Septic arthritis of the facet joint is an unusual condition, accounting for only 4% of pyogenic spinal infections.1 The average age at onset is 60 years, with 55% of patients older than 60 years. Predisposing factors include immunosuppression, diabetes mellitus, liver cirrhosis, neoplastic disease, and other chronic diseases. Most cases are associated with hematogenous spread, including iatrogenic causes, such as corticosteroid injections and epidural catheterizations. In this case, no wounds and no any predisposing factors were found. A common site of septic arthritis of the facet joint is the lumbar spine, which is reported in approximately 90% cases.2 Only a few cases of cervical facet infection similar to this case have been reported.2-5 In those cases, unilateral neck pain was the initial presentation, with rapid symptom progression. More than half of the cases were complicated with epidural abscess formation. The majority of cases were caused by S. aureus. Owing to its high sensitivity and specificity, MRI is the most useful method for identifying the infection site. The main treatment includes long‐term intravenous antibiotics. Percutaneous or surgical drainage of abscesses may be helpful; however, this is usually not required.4 In this case, it could be improved only by conservative treatment.

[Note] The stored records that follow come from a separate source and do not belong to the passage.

Lemma ignored_field_skipped_witness :
  resolveKeyName Fixtures.Dashed = ""
  ∧ checkEnvStrict Fixtures.production "myapp"
      (Some (VPtr (VStruct [(Fixtures.Dashed, VString "from-file")]))) = None.
Proof.
  destruct (ignored_field_skipped Fixtures.Dashed [] "mapstructure"
              ["yaml"; "json"; "toml"] eq_refl (List.Forall_nil _) eq_refl)
    as [Hkey Hskip].
  split; [exact Hkey |].
  change (auditFields Fixtures.production "myapp"
            [(Fixtures.Dashed, VString "from-file")] = None).
  rewrite Hskip. reflexivity.
Defined.

(** ** The path composer *)


(** Composing level by level, as the walk does on its way down, gives the
    flattened upper-case path at every depth. *)
Lemma composeKey_levels (keys : list string) :
  ∀ prefix key,
    prefix ≠ "" →
    foldl composeKey (composeKey prefix key) keys
    = strings.ToUpper (prefix +:+ joinKeys (key :: keys)).
Proof.
  induction keys as [|next keys IH]; intros prefix key Hprefix.
  - simpl. unfold composeKey. rewrite decide_True by done.
    by rewrite app_empty_r.
  - simpl foldl. rewrite IH.
    + unfold composeKey. rewrite decide_True by done. simpl joinKeys.
      rewrite !ToUpper_app, !ToUpper_idem. by rewrite !app_assoc_string.
    + unfold composeKey. rewrite decide_True by done.
      by apply ToUpper_nonempty, app_nonempty_l.
Qed.


(** ** The strict auditor *)

Section AuditFacts.

Variable env : gmap string string.

Lemma firstViolation_none (leaves : list Leaf) :
  Forall (λ l, os.Getenv env (leafVar l) ≠ "") leaves →
  firstViolation env leaves = None.
Proof.
  unfold firstViolation.
  induction 1 as [|l leaves Hl _ IH]; [reflexivity |]. simpl.
  unfold missing at 1. by rewrite bool_decide_eq_false_2.
Qed.




End AuditFacts.












Section ValidatorFacts.

Import validator.

Lemma eqb_bool_decide (s t : string) : (s =? t) = bool_decide (s = t).
Proof.
  destruct (String.eqb_spec s t) as [E|E].
  - by rewrite bool_decide_eq_true_2.
  - by rewrite bool_decide_eq_false_2.
Qed.

(** One pair of guarded returns of the function literal is one block of
    [resolveKeyName]. *)
Lemma guarded_returns_block (field : StructField) (family rest : string) :
  (if nonEmpty (Get (Tag field) family)
      && (nameOf (Get (Tag field) family) =? "-") then ""
   else if nonEmpty (Get (Tag field) family)
           && nonEmpty (nameOf (Get (Tag field) family))
   then nameOf (Get (Tag field) family)
   else rest)
  = match tagBlock field family with
    | Some r => r
    | None => rest
    end.
Proof.
  unfold tagBlock, nonEmpty, nameOf. rewrite !eqb_bool_decide.
  destruct (decide (Get (Tag field) family = "")) as [E|E].
  { rewrite E. reflexivity. }
  rewrite (bool_decide_eq_false_2 _ E). simpl.
  repeat case_decide; repeat case_bool_decide; simpl; congruence.
Qed.

End ValidatorFacts.

(** C8: the naming function registered with the rule evaluator returns, on
    every field, what [resolveKeyName] returns; so does the [tagName] of
    every validator [New] builds.  In particular it reads the families in
    the same order, cuts the tag at the first comma and maps ["-"] to the
    empty name. *)
Theorem tagNameFunc_resolveKeyName :
  (∀ fld : StructField, validator.tagNameFunc fld = resolveKeyName fld)
  ∧ (∀ e locale v fld,
       validator.New e locale = inl v →
       validator.tagName v fld = resolveKeyName fld).
Proof.
  assert (∀ fld, validator.tagNameFunc fld = resolveKeyName fld) as Hsame.
  { intros fld. unfold validator.tagNameFunc, resolveKeyName. cbv zeta.
    by rewrite !guarded_returns_block. }
  split; [exact Hsame |].
  intros e locale v fld Hnew. rewrite <- Hsame.
  unfold validator.New in Hnew.
  destruct locale as [|lang rest]; [by simplify_eq |].
  destruct (lang =? ""); [by simplify_eq |].
  destruct (validator.RegisterDefaultTranslations e _); by simplify_eq.
Qed.

Lemma tagNameFunc_resolveKeyName_witness :
  validator.tagName
    (validator.mkValidator validator.rejecting validator.tagNameFunc (Some "en"))
    Fixtures.Port
  = "db_port".
Proof.
  rewrite (proj2 tagNameFunc_resolveKeyName validator.rejecting ["en"]
             (validator.mkValidator validator.rejecting validator.tagNameFunc
                (Some "en"))
             Fixtures.Port eq_refl).
  reflexivity.
Defined.

(** C7: for an instance whose type has the [Validate() error] method, the
    dispatcher calls that method on the instance and returns what it
    returns; the rule evaluator is not called, so the result is the same
    under every validator, whatever its evaluator would report. *)
Theorem Validate_selfValidatable (v : validator.Validator)
    (i : validator.Instance) (method : Value → option validator.error) :
  validator.validateMethod i = Some method →
  validator.Validate v i
  = ([validator.SelfValidate (validator.dyn i)], method (validator.dyn i))
  ∧ (∀ subject, validator.StructRules subject ∉ fst (validator.Validate v i))
  ∧ (∀ v', snd (validator.Validate v' i) = method (validator.dyn i)).
Proof.
  intros Hmethod. unfold validator.Validate. rewrite Hmethod. simpl.
  split; [reflexivity |]. split; [| reflexivity].
  intros subject Hin. apply list_elem_of_singleton in Hin. discriminate Hin.
Qed.

Lemma Validate_selfValidatable_witness :
  validator.Validate
    (validator.mkValidator validator.rejecting validator.tagNameFunc None)
    (validator.mkInstance (validator.FastConfig "too_short")
       (Some validator.FastConfig_Validate))
  = ([validator.SelfValidate (validator.FastConfig "too_short")],
     Some (validator.errorString "api_key must be 32 chars")).
Proof.
  apply (proj1 (Validate_selfValidatable
                  (validator.mkValidator validator.rejecting
                     validator.tagNameFunc None)
                  (validator.mkInstance (validator.FastConfig "too_short")
                     (Some validator.FastConfig_Validate))
                  validator.FastConfig_Validate eq_refl)).
Defined.

(** Without the method the same validator reports what its evaluator
    finds, keyed by the field path below the struct name. *)
Example Validate_rules_example :
  validator.Validate
    (validator.mkValidator validator.rejecting validator.tagNameFunc None)
    (validator.mkInstance (validator.FastConfig "too_short") None)
  = ([validator.StructRules (validator.FastConfig "too_short")],
     Some (validator.ValidationError {[ "api_key" := "required" ]})).
Proof. reflexivity. Qed.

(** * Further properties of the code *)

(** ** Cutting a tag at its first comma *)

Section CutFacts.

Variable sep : ascii.

Lemma Cut_absent (s : string) :
  hasByte sep s = false → strings.Cut sep s = (s, None).
Proof.
  induction s as [|x s IH]; [reflexivity |]. simpl.
  destruct (Ascii.eqb x sep); [discriminate |]. simpl.
  intros H. by rewrite (IH H).
Qed.

Lemma Cut_first (before after : string) :
  hasByte sep before = false →
  strings.Cut sep (before +:+ String sep after) = (before, Some after).
Proof.
  induction before as [|x before IH]; simpl.
  - intros _. change ("" +:+ String sep after) with (String sep after).
    simpl. by rewrite Ascii.eqb_refl.
  - destruct (Ascii.eqb x sep) eqn:E; [discriminate |]. simpl. intros H.
    rewrite ?app_cons. simpl. by rewrite ?E, (IH H).
Qed.

Lemma Cut_before_clean (s : string) :
  hasByte sep (fst (strings.Cut sep s)) = false.
Proof.
  induction s as [|x s IH]; [reflexivity |]. simpl.
  destruct (Ascii.eqb x sep) eqn:E; [reflexivity |].
  destruct (strings.Cut sep s) as [before after]. simpl in *.
  by rewrite E, IH.
Qed.

Lemma Cut_joins (s before after : string) :
  strings.Cut sep s = (before, Some after) →
  s = before +:+ String sep after.
Proof.
  revert before. induction s as [|x s IH]; intros before; simpl.
  - discriminate.
  - destruct (Ascii.eqb_spec x sep) as [->|E].
    + intros [= <- <-]. reflexivity.
    + destruct (strings.Cut sep s) as [b a]. intros [= <- ->].
      rewrite app_cons. f_equal. by apply IH.
Qed.

End CutFacts.

Lemma candidate_Cut (field : StructField) (family : string) :
  candidate field family = fst (strings.Cut "," (Get (Tag field) family)).
Proof.
  unfold candidate, strings.SplitN2.
  by destruct (strings.Cut "," (Get (Tag field) family)) as [before [after|]].
Qed.

(** X1: what follows the first comma of a tag never reaches the key: a tag
    [name,options] has the candidate [name], and no candidate name holds a
    comma. *)
Theorem candidate_drops_options :
  (∀ field family name opts,
     Get (Tag field) family = name +:+ "," +:+ opts →
     hasByte "," name = false →
     candidate field family = name)
  ∧ (∀ field family, hasByte "," (candidate field family) = false).
Proof.
  split.
  - intros field family name opts Htag Hclean.
    rewrite candidate_Cut, Htag.
    change (name +:+ "," +:+ opts) with (name +:+ String "," opts).
    by rewrite Cut_first.
  - intros field family. rewrite candidate_Cut. apply Cut_before_clean.
Qed.
(** X9.  Whatever the character, an angle that [getDegreeForChar] returns is
    the angle of one of the 26 letters, a whole number of degrees from 0 to
    346. *)
Theorem degree_is_a_letter_angle (char : jsstring) (d : Z) :
  getDegreeForChar char = Some d ->
  0 <= d <= 346 /\ exists i, 0 <= i <= 25 /\ d = angle i.
Proof.
  unfold getDegreeForChar.
  destruct (charCodeAt0 (toUpperCase char)) as [code|]; [|discriminate].
  destruct ((65 <=? code) && (code <=? 90)) eqn:E; [|discriminate].
  apply andb_true_iff in E as [E1 E2]. apply Z.leb_le in E1, E2.
  pose proof (AlphabetSpec.degree_upper_code code (conj E1 E2)) as Hc.
  assert (Hu : charCodeAt0 (toUpperCase [code]) = Some code).
  { revert Hc. unfold getDegreeForChar.
    assert (T : forallb (fun i => match charCodeAt0 (toUpperCase [65 + i]) with
                                  | Some c => c =? 65 + i
                                  | None => false
                                  end) indices = true) by (vm_compute; reflexivity).
    rewrite forallb_forall in T.
    specialize (T (code - 65) (AlphabetSpec.in_indices (code - 65) ltac:(lia))).
    replace (65 + (code - 65)) with code in T by lia.
    destruct (charCodeAt0 (toUpperCase [code])) as [c|]; [|discriminate].
    apply Z.eqb_eq in T. subst c. reflexivity. }
  unfold getDegreeForChar in Hc. rewrite Hu in Hc.
  replace ((65 <=? code) && (code <=? 90)) with true in Hc
    by (symmetry; apply andb_true_iff; split; apply Z.leb_le; lia).
  rewrite Hc. intros H. injection H as <-.
  split.
  - assert (T : forallb (fun i => (0 <=? angle i) && (angle i <=? 346)) indices = true)
      by (vm_compute; reflexivity).
    rewrite forallb_forall in T.
    specialize (T (code - 65) (AlphabetSpec.in_indices (code - 65) ltac:(lia))).
    apply andb_true_iff in T as [T1 T2]. apply Z.leb_le in T1, T2. lia.
  - exists (code - 65). split; [lia | reflexivity].
Qed.

Lemma degree_is_a_letter_angle_witness :
  0 <= 249 <= 346 /\ exists i, 0 <= i <= 25 /\ 249 = angle i.
Proof. apply (degree_is_a_letter_angle [223] 249). reflexivity. Defined.

(** ** Appending a character *)

(** X10.  Appending a character to a text never changes the path drawn so
    far: the points of the longer text are those of the shorter one,
    followed by one new point if the character is a space or has an angle
    and by nothing otherwise, and the path descriptor grows by the command
    of that point. *)
Theorem appending_extends_the_path (text : jsstring) (u : Z) (len : R) :
  is_low_surrogate u = false ->
  let g := generatePathData text len in
  let g' := generatePathData (text ++ [u]) len in
  exists rest,
    points g' = points g ++ rest /\
    pathData g' = pathData g ++ map command_of rest /\
    (emits [u] = false -> rest = [] /\ g' = g) /\
    (emits [u] = true ->
     exists p, rest = [p] /\ Point.char p = [u] /\
               Point.isSpace p = is_space [u] /\
               (Point.x p, Point.y p) = endPoint g').
Proof.
  intros Hu. cbv zeta.
  assert (Hrun : run (text ++ [u]) len = body len (run text len) [u]).
  { unfold run. rewrite iterate_app by exact Hu.
    rewrite fold_left_app. reflexivity. }
  unfold generatePathData. cbn [points pathData endPoint]. rewrite Hrun.
  destruct (emits [u]) eqn:E.
  - destruct (body_emit len (run text len) [u] E) as [a Ha]. rewrite Ha.
    cbn [emit calculatedPoints pathD currentX currentY].
    eexists. split; [reflexivity|]. split.
    + cbn [map]. unfold command_of. cbn [Point.char Point.isSpace Point.x Point.y].
      destruct (is_space [u]); reflexivity.
    + split; [discriminate|]. intros _. eexists. split; [reflexivity|].
      repeat split; reflexivity.
  - rewrite (body_skip len (run text len) [u] E).
    exists []. rewrite !app_nil_r. split; [reflexivity|]. split; [reflexivity|].
    split; [intros _; split; reflexivity | discriminate].
Qed.
(** X20.  [processPDF] succeeds exactly when the document is accepted
    (at most 100 MB, uploaded, given a job id) and one of the first 30
    status requests reports the job completed, every request before it
    having been answered with a pending job or a response that is not
    ok.  A success has confidence 1 and the downloaded text, which is
    empty when neither format can be downloaded; every failure carries
    the one message "Failed to process PDF with OCR". *)
Theorem processPDF_succeeds_iff (env : OCRService.Env) :
  ((exists r, processPDF env = inr r)
   <-> Accepted env
       /\ exists k, (k < maxAttempts)%nat
                    /\ poll env k = PollCompleted
                    /\ forall j, (j < k)%nat ->
                         poll env j = PollPending \/ poll env j = PollNotOk)
  /\ (forall r, processPDF env = inr r ->
        confidence r = 1%Q /\ text r = downloadText env
        /\ ((forall content, downloadMd env <> DownloadOk content) ->
            (forall content, downloadMmd env <> DownloadOk content) ->
            text r = []))
  /\ (forall message, processPDF env = inl message ->
        message = js "Failed to process PDF with OCR").
Proof.
  split; [|split].
  - unfold processPDF, processPDFBody, Accepted.
    pose proof (pollLoop_completes env maxAttempts 0) as Hloop. cbn [Nat.add] in Hloop.
    destruct (N.ltb_spec (100 * 1024 * 1024) (pdfLength env)) as [Hbig|Hsmall].
    { split; [intros [r H]; discriminate|]. intros [[Hs _] _]. lia. }
    destruct (upload env) as [| |[[|c rest]|]] eqn:Eu;
      try (split; [intros [r H]; discriminate
                  | intros [[_ (c' & rest' & H)] _]; discriminate]).
    destruct (pollLoop env maxAttempts 0) as [[f|]|[]] eqn:El.
    + split; [intros [r H]; discriminate|]. intros [_ Hk].
      apply Hloop in Hk. discriminate.
    + split; [intros [r H]; discriminate|]. intros [_ Hk].
      apply Hloop in Hk. discriminate.
    + split; [intros _|intros _; eexists; reflexivity].
      split; [split; [exact Hsmall | eexists _, _; reflexivity]|].
      apply Hloop. reflexivity.
  - intros r. unfold processPDF, processPDFBody.
    destruct (_ <? _)%N; [discriminate|].
    destruct (upload env) as [| |[[|c rest]|]]; try discriminate.
    destruct (pollLoop env maxAttempts 0) as [[f|]|[]]; try discriminate.
    intros [= <-]. cbn [confidence text].
    split; [reflexivity|]. split; [reflexivity|].
    intros Hmd Hmmd. unfold downloadText.
    destruct (downloadMd env) as [| |content]; [reflexivity| |exfalso; eapply Hmd; eauto].
    destruct (downloadMmd env) as [| |content]; [reflexivity|reflexivity|].
    exfalso. eapply Hmmd. eauto.
  - apply processPDF_message.
Qed.
(** * satcfdi.create.cfd.cfdi40 : a shallow embedding

    The module builds a CFDI 4.0 [Comprobante] from concepts, computes the
    document totals and derives payment documents from earlier comprobantes.

    Conventions of the embedding.
    - A Python [Decimal] is modelled by its exact rational value in [Q];
      Python's comparison of decimals is numeric, hence [Qeq] / [Qeq_bool].
      The default decimal context keeps 28 significant digits, so sums,
      differences and products of currency amounts are exact.
      [Comprobante_init] takes every result at its exact value, a quotient
      too; [InContext.Comprobante_init] rounds every result to the context,
      as Python does, and is the one to read where the unrounded local
      values of a tax-inclusive concept matter.  Quantities, prices,
      discounts and rates are decimals: the arithmetic of Python's [int]
      (whose [/] gives a float) is outside the embedding.
    - A raised exception is a value [Err e] of the [result] monad; the
      constructors of [error] name the Python exception, and the text of a
      [ValueError] is the text in the source.
    - A dict entry read with [d[k]] is a [field]: the key may be missing
      ([KeyError]), hold [None], or hold a value.  An entry read with
      [d.get(k)] is an [option].
    - Functions imported from modules of the package that are not part of
      this file ([..compute], [.pago20], the signer, the clock) are the
      methods of type classes; every theorem that does not name an instance
      holds for all implementations of them. *)

From Stdlib Require Import QArith Qround Qabs Qpower Lqa Lia String Ascii List.
From stdpp Require Import base option list gmap strings.

Open Scope string_scope.

(** ** Exceptions and the [result] monad *)

Inductive error : Type :=
| IndexError
| TypeError
| AttributeError
| KeyError (k : string)
| DivisionByZero
| InvalidOperation
| ValueError (msg : string)
| ImportedError (what : string).

Inductive result (A : Type) : Type :=
| Ok (a : A)
| Err (e : error).

Arguments Ok {A} a.
Arguments Err {A} e.

#[global] Instance result_ret : MRet result := fun _ a => Ok a.

#[global] Instance result_bind : MBind result :=
  fun _ _ f m => match m with Ok a => f a | Err e => Err e end.

Definition is_Ok {A} (r : result A) : Prop := exists a, r = Ok a.
Definition is_Err {A} (r : result A) : Prop := exists e, r = Err e.

(** What a call into an imported function gives back: a value, or some
    exception of that function's own. *)
Inductive outcome (A : Type) : Type :=
| Done (a : A)
| Raised (what : string).

Arguments Done {A} a.
Arguments Raised {A} what.

Definition call {A} (o : outcome A) : result A :=
  match o with
  | Done a => Ok a
  | Raised w => Err (ImportedError w)
  end.

(** A dict entry that the code subscripts. *)
Inductive field (A : Type) : Type :=
| Missing
| PyNone
| Val (a : A).

Arguments Missing {A}.
Arguments PyNone {A}.
Arguments Val {A} a.

(** [d[k]] *)
Definition subscript {A} (k : string) (f : field A) : result (option A) :=
  match f with
  | Missing => Err (KeyError k)
  | PyNone => Ok None
  | Val a => Ok (Some a)
  end.

(** [d.get(k)] *)
Definition get {A} (f : field A) : option A :=
  match f with
  | Val a => Some a
  | _ => None
  end.

(** ** Decimals *)

Abbreviation Decimal := Q.

(** [sum(...)] of decimals: Python folds from the left, starting at 0. *)
Definition py_sum (l : list Decimal) : Decimal := fold_left Qplus l 0%Q.

(** [x or 0] for an optional decimal: [None] and a zero are both falsy. *)
Definition or_zero (x : option Decimal) : Decimal :=
  match x with
  | Some d => if Qeq_bool d 0 then 0%Q else d
  | None => 0%Q
  end.

(** [x or None] for a decimal. *)
Definition or_None (x : Decimal) : option Decimal :=
  if Qeq_bool x 0 then None else Some x.

(** [from decimal import Decimal]: the conversion of a string. *)
Class DecimalModule := {
  Decimal_of_str : string -> outcome Decimal
}.

(** *** The decimal context

    Python computes with decimals in the context of the thread, which this
    package never changes: 28 significant digits, ties to the even digit
    ([prec=28], [ROUND_HALF_EVEN]).  An operation takes its operands as
    they are, however many digits they have, and gives the exact result
    rounded to the context; a conversion from a string or an integer is
    exact.  The limits of the exponent ([Emin], [Emax]), far from any
    amount, are left out. *)

Module Context.

(** [getcontext().prec] *)
Definition prec : Z := 28.

(** [10 ^ k] for an integer [k]. *)
Definition pow10 (k : Z) : Q :=
  if (0 <=? k)%Z then inject_Z (10 ^ k) else 1 # Z.to_pos (10 ^ (- k)).

(** The number of decimal digits of a positive integer. *)
Fixpoint digits_of (fuel : nat) (n : Z) : Z :=
  match fuel with
  | O => 1%Z
  | S fuel' => if (n <? 10)%Z then 1%Z else (1 + digits_of fuel' (n / 10))%Z
  end.

Definition digits (n : Z) : Z := digits_of (Z.to_nat (Z.log2 n)) n.

(** The exponent [e] of the leading digit of a non-zero [x]:
    [10 ^ e <= |x| < 10 ^ (e + 1)] ([Decimal.adjusted]). *)
Definition adjusted (x : Q) : Z :=
  let e := (digits (Z.abs (Qnum x)) - digits (Zpos (Qden x)))%Z in
  if Qle_bool (pow10 e) (Qabs x) then e else (e - 1)%Z.

(** The nearest integer, a tie going to the even one. *)
Definition half_even (y : Q) : Z :=
  let f := Qfloor y in
  match (y - inject_Z f ?= 1 # 2)%Q with
  | Lt => f
  | Gt => (f + 1)%Z
  | Eq => if Z.even f then f else (f + 1)%Z
  end.

(** The rounding of an exact result to the context: [prec] significant
    digits are kept. *)
Definition round (x : Q) : Decimal :=
  if Qeq_bool x 0 then 0%Q
  else
    let s := (prec - 1 - adjusted x)%Z in
    Qred (inject_Z (half_even (x * pow10 s)) * pow10 (- s)).

(** [x + y], [x - y], [x * y] and [x / y] on decimals; a decimal and an
    [int] give the same, the [int] being converted exactly. *)
Definition add (x y : Decimal) : Decimal := round (x + y).
Definition sub (x y : Decimal) : Decimal := round (x - y).
Definition mul (x y : Decimal) : Decimal := round (x * y).

Definition div (x y : Decimal) : result Decimal :=
  if Qeq_bool y 0
  then (if Qeq_bool x 0 then Err InvalidOperation else Err DivisionByZero)
  else Ok (round (x / y)).

(** [sum(...)] of decimals: from the left, starting at the [int] 0. *)
Definition sum (l : list Decimal) : Decimal := fold_left add l 0%Q.

End Context.

(** ** Strings *)

(** [s.split(sep)] for a one-character separator: one part more than there
    are separators, empty parts kept. *)
Fixpoint split (sep : ascii) (s : string) : list string :=
  match s with
  | EmptyString => [EmptyString]
  | String c s' =>
      if Ascii.eqb c sep then EmptyString :: split sep s'
      else match split sep s' with
           | p :: ps => String c p :: ps
           | [] => [String c EmptyString]
           end
  end.

Fixpoint contains (sep : ascii) (s : string) : bool :=
  match s with
  | EmptyString => false
  | String c s' => if Ascii.eqb c sep then true else contains sep s'
  end.

(** [parts[i]] *)
Definition index {A} (l : list A) (i : nat) : result A :=
  match l !! i with
  | Some a => Ok a
  | None => Err IndexError
  end.

(** ** Impuesto *)

Definition _impuestos : gmap string string :=
  <["ISR" := "001"]> (<["IVA" := "002"]> (<["IEPS" := "003"]> ∅)).

Module Impuesto.
Record t := mk {
  Base : option Decimal;
  Impuesto : string;
  TipoFactor : string;
  TasaOCuota : option Decimal;
  Importe : option Decimal
}.
End Impuesto.

(** [Impuesto.__init__] *)
Definition Impuesto_init (impuesto tipo_factor : string)
    (tasa_o_cuota importe base : option Decimal) : Impuesto.t :=
  {| Impuesto.Base := base;
     Impuesto.Impuesto := default impuesto (_impuestos !! impuesto);
     Impuesto.TipoFactor := tipo_factor;
     Impuesto.TasaOCuota := tasa_o_cuota;
     Impuesto.Importe := importe |}.

(** [Impuesto.parse] *)
Definition Impuesto_parse `{DecimalModule} (impuesto : string) : result Impuesto.t :=
  let parts := split "|" impuesto in
  p0 ← index parts 0;
  p1 ← index parts 1;
  tasa ← (if decide (2 < length parts)%nat
          then p2 ← index parts 2; d ← call (Decimal_of_str p2); mret (Some d)
          else mret None);
  mret (Impuesto_init p0 p1 tasa None None).

(** ** Concepto *)

(** An entry of [traslados] / [retenciones] as the caller may give it:
    an [Impuesto], the compact string, or a plain dict. *)
Inductive tax_item : Type :=
| Obj (i : Impuesto.t)
| Str (s : string)
| Dict (i : Impuesto.t).

(** The ['Impuestos'] entry of a concept.  The lists are what
    [iterate] yields: [None] and the empty sequence both give [[]], a
    single item gives a one-element list. *)
Module ConceptoImpuestos.
Record t := mk {
  Traslados : list tax_item;
  Retenciones : list tax_item
}.
End ConceptoImpuestos.

Module Concepto.
Record t := mk {
  ClaveProdServ : string;
  Cantidad : Decimal;
  ClaveUnidad : string;
  Descripcion : string;
  ValorUnitario : Decimal;
  ObjetoImp : option string;
  NoIdentificacion : option string;
  Unidad : option string;
  Descuento : option Decimal;
  Impuestos : field ConceptoImpuestos.t;
  _traslados_incluidos : bool;
  Importe : option Decimal
}.
End Concepto.

(** [Concepto.__init__] (the pass-through nodes [ACuentaTerceros],
    [InformacionAduanera], [CuentaPredial], [ComplementoConcepto] and
    [Parte] are never read by this module and are left out). *)
Definition Concepto_init (clave_prod_serv : string) (cantidad : Decimal)
    (clave_unidad descripcion : string) (valor_unitario : Decimal)
    (objeto_imp no_identificacion unidad : option string)
    (descuento : option Decimal) (traslados retenciones : list tax_item)
    (traslados_incluidos : bool) : Concepto.t :=
  {| Concepto.ClaveProdServ := clave_prod_serv;
     Concepto.Cantidad := cantidad;
     Concepto.ClaveUnidad := clave_unidad;
     Concepto.Descripcion := descripcion;
     Concepto.ValorUnitario := valor_unitario;
     Concepto.ObjetoImp := objeto_imp;
     Concepto.NoIdentificacion := no_identificacion;
     Concepto.Unidad := unidad;
     Concepto.Descuento := descuento;
     Concepto.Impuestos :=
       Val {| ConceptoImpuestos.Traslados := traslados;
              ConceptoImpuestos.Retenciones := retenciones |};
     Concepto._traslados_incluidos := traslados_incluidos;
     Concepto.Importe := None |}.

(** ** Document-level nodes *)

(** A generic element for the sub-documents this module only carries
    along (complements, addenda, related documents). *)
#[warnings="-register-all"]
Inductive Node : Type :=
| node (tag : string) (attrs : list (string * string)) (children : list Node).

(** The ['Impuestos'] node of a comprobante, as [make_impuestos] gives it. *)
Module DocImpuestos.
Record t := mk {
  Retenciones : list Impuesto.t;
  Traslados : list Impuesto.t;
  TotalImpuestosRetenidos : field Decimal;
  TotalImpuestosTrasladados : field Decimal
}.
End DocImpuestos.

Module ImpuestoDR.
Record t := mk {
  BaseDR : Decimal;
  ImpuestoDR : string;
  TipoFactorDR : string;
  TasaOCuotaDR : option Decimal;
  ImporteDR : option Decimal
}.
End ImpuestoDR.

Module ImpuestosDR.
Record t := mk {
  RetencionesDR : list ImpuestoDR.t;
  TrasladosDR : list ImpuestoDR.t
}.
End ImpuestosDR.

Module Receptor.
Record t := mk {
  Rfc : string;
  Nombre : string;
  DomicilioFiscalReceptor : option string;
  RegimenFiscalReceptor : option string;
  UsoCFDI : string;
  ResidenciaFiscal : option string;
  NumRegIdTrib : option string
}.
End Receptor.

Module Emisor.
Record t := mk {
  Rfc : string;
  Nombre : string;
  RegimenFiscal : string
}.
End Emisor.

Definition datetime := string.

Module Comprobante.
Record t := mk {
  Version : string;
  Fecha : datetime;
  NoCertificado : string;
  Certificado : string;
  Sello : string;
  SubTotal : Decimal;
  Moneda : string;
  Total : Decimal;
  TipoDeComprobante : string;
  Exportacion : string;
  LugarExpedicion : string;
  Serie : option string;
  Folio : option string;
  FormaPago : option string;
  CondicionesDePago : option string;
  Descuento : option Decimal;
  TipoCambio : option Decimal;
  MetodoPago : option string;
  Confirmacion : option string;
  InformacionGlobal : option Node;
  CfdiRelacionados : list Node;
  Emisor : Emisor.t;
  Receptor : Receptor.t;
  Conceptos : list Concepto.t;
  Impuestos : option DocImpuestos.t;
  Complemento : option Node;
  Addenda : option Node
}.
End Comprobante.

The differential diagnoses of acute nontraumatic neck pain are broad. However, physicians should consider septic arthritis of the cervical facet as a possible differential diagnosis, given that a delay in the diagnosis can easily result in complications such as epidural abscesses,3 joint destruction, and neurologic sequelae; these may ultimately become lethal. Therefore, precise investigation and immediate detection of the infectious source using MRI are essential for an early diagnosis and rapid treatment of the disease.